Jesus holds gracious authority in the Church to lead it into the growth that comes from God. He holds edifying authority so He may fill the church with the fullness of His grace. He knows what the Father’s plan for the Church is, and He exercises initiating authority to carry it out. This fits well with the following definition of spiritual leadership:
“Spiritual leadership is knowing where God wants people to be, and taking the initiative to get them there by God’s means in reliance on God’s power” (John Piper).

Authority rightly exercised has less to do with power than with grace-motivated initiative. And it has nothing to do with a “king of the roost” or “lord of my domain” egotism. As husbands, we are called to serve wife and kids by knowing where God wants our families to be, and then doing whatever it takes to get them there, using God’s means of example, encouragement, teaching, warning, planning, perseverance, self-sacrifice, and prayer.

In Genesis 1, God made Adam and Eve to have dominion over creation.

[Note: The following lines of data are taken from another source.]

(** Reading a dictionary after a write. *)
Lemma get_set {V : Type} (d : list (str * V)) k v k' :
  Dict.get (dict_set d k v) k' = if str_eqb k k' then Some v else Dict.get d k'.
Proof.
  induction d as [|[k0 v0] d IH]; simpl.
  - reflexivity.
  - destruct (str_eqb k0 k) eqn:E0; simpl.
    + apply str_eqb_eq in E0. subst k0. destruct (str_eqb k k'); reflexivity.
    + rewrite IH. destruct (str_eqb k0 k') eqn:E1; [|reflexivity].
      apply str_eqb_eq in E1. subst k'.
      destruct (str_eqb k k0) eqn:E2; [|reflexivity].
      apply str_eqb_eq in E2. subst k0. rewrite str_eqb_refl in E0. discriminate.
Qed.

Lemma row_ok cat_dict categories i : forall values,
  row cat_dict categories i = inr values <->
  Forall2 (fun c v => exists scores, Dict.get cat_dict c = Some scores /\
                                     nth_error scores i = Some v)
          categories values.
Proof.
  induction categories as [|c cs IH]; intros values; simpl.
  - split.
    + intros [= <-]. constructor.
    + intros F. now inversion F.
  - destruct (Dict.get cat_dict c) as [scores|] eqn:G.
    + destruct (nth_error scores i) as [v|] eqn:N.
      * destruct (row cat_dict cs i) as [e|vs] eqn:R.
        -- split; [discriminate|]. intros F. inversion F; subst.
           apply IH in H3. discriminate.
        -- split.
           ++ intros [= <-]. constructor; [eauto|now apply IH].
           ++ intros F. inversion F as [|? w ? ws (sc & G' & N') F']; subst.
              apply IH in F'. injection F' as <-. congruence.
      * split; [discriminate|]. intros F.
        inversion F as [|? w ? ws (sc & G' & N') F']; subst. congruence.
    + split; [discriminate|]. intros F.
      inversion F as [|? w ? ws (sc & G' & N') F']; subst. congruence.
Qed.

Lemma row_succeeds cat_dict categories i :
  (exists values, row cat_dict categories i = inr values) <->
  forall c, In c categories ->
    exists scores, Dict.get cat_dict c = Some scores /\ i < List.length scores.
Proof.
  induction categories as [|c cs IH]; simpl.
  - split; [intros _ c []|eauto].
  - split.
    + intros [values H] c' [<-|I].
      * destruct (Dict.get cat_dict c) as [scores|]; [|discriminate].
        destruct (nth_error scores i) eqn:N; [|discriminate].
        exists scores. split; [reflexivity|].
        apply nth_error_Some. congruence.
      * apply (proj1 IH); [|exact I].
        destruct (Dict.get cat_dict c) as [scores|]; [|discriminate].
        destruct (nth_error scores i); [|discriminate].
        destruct (row cat_dict cs i); [discriminate|eauto].
    + intros H. destruct (H c (or_introl eq_refl)) as (scores & -> & L).
      destruct (nth_error scores i) eqn:N;
        [|apply nth_error_None in N; lia].
      destruct (proj2 IH) as [vs ->]; [intros c' I; apply H; now right|eauto].
Qed.

Lemma fill_frame categories cat_dict numbered : forall per_model per_model' k,
  fill numbered categories cat_dict per_model = inr per_model' ->
  ~ In k (map snd numbered) ->
  Dict.get per_model' k = Dict.get per_model k.
Proof.
  induction numbered as [|[i m] numbered IH]; intros pm pm' k H N; simpl in *.
  - now injection H as <-.
  - destruct (row cat_dict categories i) as [e|values]; [discriminate|].
    rewrite (IH _ _ _ H) by tauto. rewrite get_set.
    destruct (str_eqb m k) eqn:E; [|reflexivity].
    apply str_eqb_eq in E. tauto.
Qed.
Lemma scan_line_later (skip_len : Z) (paired : bool) (st : scan_state)
    (raw : string) :
  scan_this_id st = None ->
  scan_counter st = 2 \/ scan_counter st = 3 ->
  let st' := scan_line skip_len paired st raw in
  scan_counter st' = S (scan_counter st)
  /\ scan_this_id st' = None
  /\ these_skip_ids st' = these_skip_ids st.
Proof.
  destruct st as [id n cnt dict pr]; cbn [scan_this_id scan_counter].
  intros -> [-> | ->]; unfold scan_line;
    cbn [scan_counter scan_this_id these_skip_ids Nat.eqb];
    rewrite andb_false_r; cbn; auto.
Qed.

(** A whole group of four lines, read from a boundary, ends on a boundary
    and has done to the dictionary what [scan_group] says. *)
Lemma scan_four_lines (skip_len : Z) (paired : bool) (st : scan_state)
    (a b c d : string) :
  scan_boundary st ->
  let st' :=
    fold_left (scan_line skip_len paired) [a; b; c; d] st in
  scan_boundary st'
  /\ these_skip_ids st'
     = scan_group skip_len paired (these_skip_ids st)
         (map Str.rstrip [a; b; c; d]).
Proof.
  intros [Hid Hn]. cbn [fold_left map scan_group].
  destruct (scan_line_first skip_len paired st a Hid Hn) as (N1 & D1 & I1).
  set (s1 := scan_line skip_len paired st a) in *.
  destruct (scan_line_second skip_len paired s1 b N1) as (N2 & I2 & D2).
  set (s2 := scan_line skip_len paired s1 b) in *.
  destruct (scan_line_later skip_len paired s2 c I2 (or_introl N2))
    as (N3 & I3 & D3).
  set (s3 := scan_line skip_len paired s2 c) in *.
  rewrite N2 in N3.
  destruct (scan_line_later skip_len paired s3 d I3 (or_intror N3))
    as (N4 & I4 & D4).
  set (s4 := scan_line skip_len paired s3 d) in *.
  rewrite N3 in N4.
  split; [split; [exact I4 | right; exact N4] |].
  rewrite D4, D3, D2, I1, D1.
  destruct (Str.startswith (Str.rstrip a) "@"); cbn [andb]; reflexivity.
Qed.

(** Fewer than four lines at the end of the file: the same, without the
    boundary. *)
Lemma scan_last_lines (skip_len : Z) (paired : bool) (st : scan_state)
    (ls : list string) :
  scan_boundary st ->
  List.length ls < 4 ->
  these_skip_ids (fold_left (scan_line skip_len paired) ls st)
  = fold_left (scan_group skip_len paired) (groups4 (map Str.rstrip ls))
      (these_skip_ids st).
Proof.
  intros [Hid Hn] Hlen.
  destruct ls as [| a [| b [| c [| d ls]]]];
    cbn [List.length] in Hlen; try lia;
    cbn [fold_left map groups4 scan_group]; try reflexivity.
  - destruct (scan_line_first skip_len paired st a Hid Hn) as (N1 & D1 & I1).
    exact D1.
  - destruct (scan_line_first skip_len paired st a Hid Hn) as (N1 & D1 & I1).
    set (s1 := scan_line skip_len paired st a) in *.
    destruct (scan_line_second skip_len paired s1 b N1) as (N2 & I2 & D2).
    rewrite D2, I1, D1.
    destruct (Str.startswith (Str.rstrip a) "@"); cbn [andb]; reflexivity.
  - destruct (scan_line_first skip_len paired st a Hid Hn) as (N1 & D1 & I1).
    set (s1 := scan_line skip_len paired st a) in *.
    destruct (scan_line_second skip_len paired s1 b N1) as (N2 & I2 & D2).
    set (s2 := scan_line skip_len paired s1 b) in *.
    destruct (scan_line_later skip_len paired s2 c I2 (or_introl N2))
      as (N3 & I3 & D3).
    rewrite D3, D2, I1, D1.
    destruct (Str.startswith (Str.rstrip a) "@"); cbn [andb]; reflexivity.
Qed.
Lemma graph_invoke_trace input cfg w :
  let out := graph_invoke input cfg w in
  exists evs, trace out.1 = trace w ++ evs ∧
    (((evs = [] ∨ exists inp, evs = [EvNode conversation; EvModel inp]) ∧
      exists e, out.2 = inl e)
     ∨ (exists inp, evs = [EvNode conversation; EvModel inp; EvRoute END])
     ∨ (exists inp inp', evs = [EvNode conversation; EvModel inp;
                                EvRoute (Goto summarize_conversation_node);
                                EvNode summarize_conversation_node;
                                EvModel inp'])).
Proof.
  cbn zeta. unfold graph_invoke.
  destruct cfg as [thread_id|].
  2:{ exists []. rewrite app_nil_r. split; [done|]. left. split; [by left|]. cbn. eauto. }
  erewrite bind_ok by reflexivity.
  destruct (convert_to_messages input) as [e|new].
  { erewrite bind_err by reflexivity.
    exists []. rewrite app_nil_r. split; [done|]. left. split; [by left|]. cbn. eauto. }
  erewrite bind_ok by reflexivity.
  set (st0 := default empty_state _).
  pose proof (keeps_trace_apply_update st0
                {| u_messages := Some new; u_summary := None |} w) as Ht0.
  destruct (apply_update st0 _ w) as [w1 [e|st1]] eqn:E0; cbn in Ht0.
  { rewrite (bind_err _ _ _ _ _ E0).
    exists []. rewrite app_nil_r. split; [done|]. left. split; [by left|]. cbn. eauto. }
  rewrite (bind_ok _ _ _ _ _ E0).
  erewrite bind_ok by reflexivity.
  unfold recursion_limit.
  set (w2 := mkWorld _ _ _ _).
  destruct (run_from_trace 23 thread_id st1 w2) as (evs & Htr & Hshape).
  exists evs. split; [by rewrite Htr; cbn; rewrite Ht0|].
  destruct Hshape as [[-> He]|[->| [st2 ->]]]; [left|right; left|right; right]; eauto.
Qed.

(** ** The endpoints over the graph *)

Lemma invoke_unfold req w :
  invoke req w =
    match graph_invoke (input_messages req) (config req) w with
    | (w', inr resp) =>
        (w', inr {| r_messages := serialize_messages (as_any <$> messages resp);
                    r_state := resp_get_state resp |})
    | (w', inl e) => (w', inl {| status_code := 500; detail := exc_str e |})
    end.
Proof.
  unfold invoke, bind.
  by destruct (graph_invoke (input_messages req) (config req) w) as [w' [e|resp]].
Qed.

(** On an input that is not empty, [stream] wraps in two chunks exactly
    what [invoke] answers. *)
Lemma stream_unfold req w :
  input_messages req ≠ [] ->
  stream req w =
    match invoke req w with
    | (w', inr r) =>
        (w', [EventLine "message";
              DataLine (DataMessage "conversation" (r_messages r) (r_state r))])
    | (w', inl h) => (w', [EventLine "error"; DataLine (DataError (detail h))])
    end.
Proof.
  intros Hne. rewrite invoke_unfold. unfold stream, last_input_content.
  destruct (last (input_messages req)) as [m|] eqn:El.
  - erewrite bind_ok by reflexivity. unfold bind.
    by destruct (graph_invoke (input_messages req) (config req) w) as [w' [e|resp]].
  - by apply last_None in El.
Qed.

(** ** The claims *)

(** C1. After the model's reply is appended to the thread's messages,
    the compaction runs if and only if the list holds more than six
    messages. With six or fewer the turn ends on the spot: it returns and
    stores the state with the reply appended, whose summary is the one
    the thread had before the turn. With seven (or more) the conditional
    edge sends the run to the summarization node. *)
Theorem compaction_iff_more_than_six w thread_id input new o1 text :
  wf_world w ->
  convert_to_messages input = inr new ->
  let st0 := default empty_state (checkpoints w !! thread_id) in
  let st1 := {| messages := messages st0 ++ stamp (uuid_next w) new;
                summary := summary st0 |} in
  generate (call_model_input st1) (model_state w) = (o1, inr text) ->
  let st2 := {| messages := messages st1 ++
                  [mkMsg AIMessage text (Some (uuid_next w + length new))];
                summary := summary st1 |} in
  let out := graph_invoke input (Some thread_id) w in
  (should_continue st2 = Goto summarize_conversation_node <-> 6 < length (messages st2)) ∧
  (EvNode summarize_conversation_node ∈ turn_events w out.1 <-> 6 < length (messages st2)) ∧
  (length (messages st2) <= 6 ->
     out.2 = inr st2 ∧ checkpoints out.1 !! thread_id = Some st2 ∧
     summary st2 = summary st0) ∧
  (length (messages st2) = 7 ->
     take 4 (turn_events w out.1) =
       [EvNode conversation; EvModel (call_model_input st1);
        EvRoute (Goto summarize_conversation_node);
        EvNode summarize_conversation_node]).
Proof.
  intros Hwf Hconv st0 st1 Hgen st2 out.
  assert (Hroute : should_continue st2 = Goto summarize_conversation_node
                   <-> 6 < length (messages st2)).
  { unfold should_continue. destruct (6 <? length (messages st2))%nat eqn:E.
    - apply Nat.ltb_lt in E. done.
    - apply Nat.ltb_ge in E. split; [done|lia]. }
  split; [exact Hroute|].
  subst out. rewrite (graph_invoke_spec _ _ _ _ Hwf Hconv). cbn zeta.
  fold st0. fold st1. rewrite Hgen. fold st2.
  destruct (6 <? length (messages st2))%nat eqn:E.
  - apply Nat.ltb_lt in E.
    destruct (generate (summarize_input st2) o1) as [o2 [err|s]]; cbn [fst snd];
      rewrite <- app_assoc, turn_events_mk; cbn [app];
      (split; [|split; [lia|done]]); (split; [done|]); intros _;
      do 3 apply list_elem_of_further; apply list_elem_of_here.
  - apply Nat.ltb_ge in E. cbn [fst snd].
    rewrite <- app_assoc, turn_events_mk. cbn [app].
    split; [|split; [|lia]].
    + split; [|lia]. intros Hin.
      repeat (apply elem_of_cons in Hin as [Hin|Hin]; [discriminate|]).
      by apply elem_of_nil in Hin.
    + intros _. cbn. by rewrite lookup_insert_eq.
Qed.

God gave that authority to Adam (in Genesis 2) before Eve was made. Adam then exercised it in caring for the garden, naming the animals, and then naming Eve herself.

It is in that context that God declares that it was “not good for the man to be alone” and that He would make Adam “a helper fit for him”. So God did not make Eve because Adam was lonely so much as because Adam needed help having dominion. She was to yield to his authority in order to share his authority over the earth.

There’s a good safe-guard here against perverse male dominance. This Genesis 2 model suggests that while the man’s authority is real, it is not absolute or independent. Husbands have authority, but they are inadequate to wield that authority without the strong help and complementary gifts of their wives.

This is what Paul means in I Corinthians 11 when he says that the “woman was made for the man”. Paul wasn’t saying that women are men’s servants to fulfill their whims, but that women are men’s helpers to do God’s will; to help them take initiative to get the family and world where God wants it to be. Brothers: we have been called to initiative with authority, with our wives at our side.

I don’t know about you but while I’ve never been the commanding type of husband (I can’t recall 10 times in 31 years when I’ve told my wife what to do), I also have to say that not until recently did I embrace my full role as spiritual initiator. For years I’ve overlooked areas of spiritual need in my life and in my wife, choosing instead to be passive. Now I know that God has called me to exercise a real grace-filled initiating authority in my wife’s life, to lead her upward and onward even more in the things of God.

Are you with me on this?

Application and Reflection Exercises

1. Review the Piper quote about spiritual leadership. Then review your marriage and family needs. List those areas of concern in which you know your wife and children are not where God wants people to be.
2. List one or two specific steps you can initiate to make progress in the three areas of need identified yesterday.
3. Think about this question: “Are you the functional leader of your home or just a leader in word and theory only? Who exerts greater initiative for the spiritual and other needs of your family; you or your wife?
4. Would you call yourself a spiritual visionary for your family? What’s your vision for where God wants your wife and family to be (spiritually) 5 years from now?
5. What do you think you ought to do if your wife struggles to follow your initiative?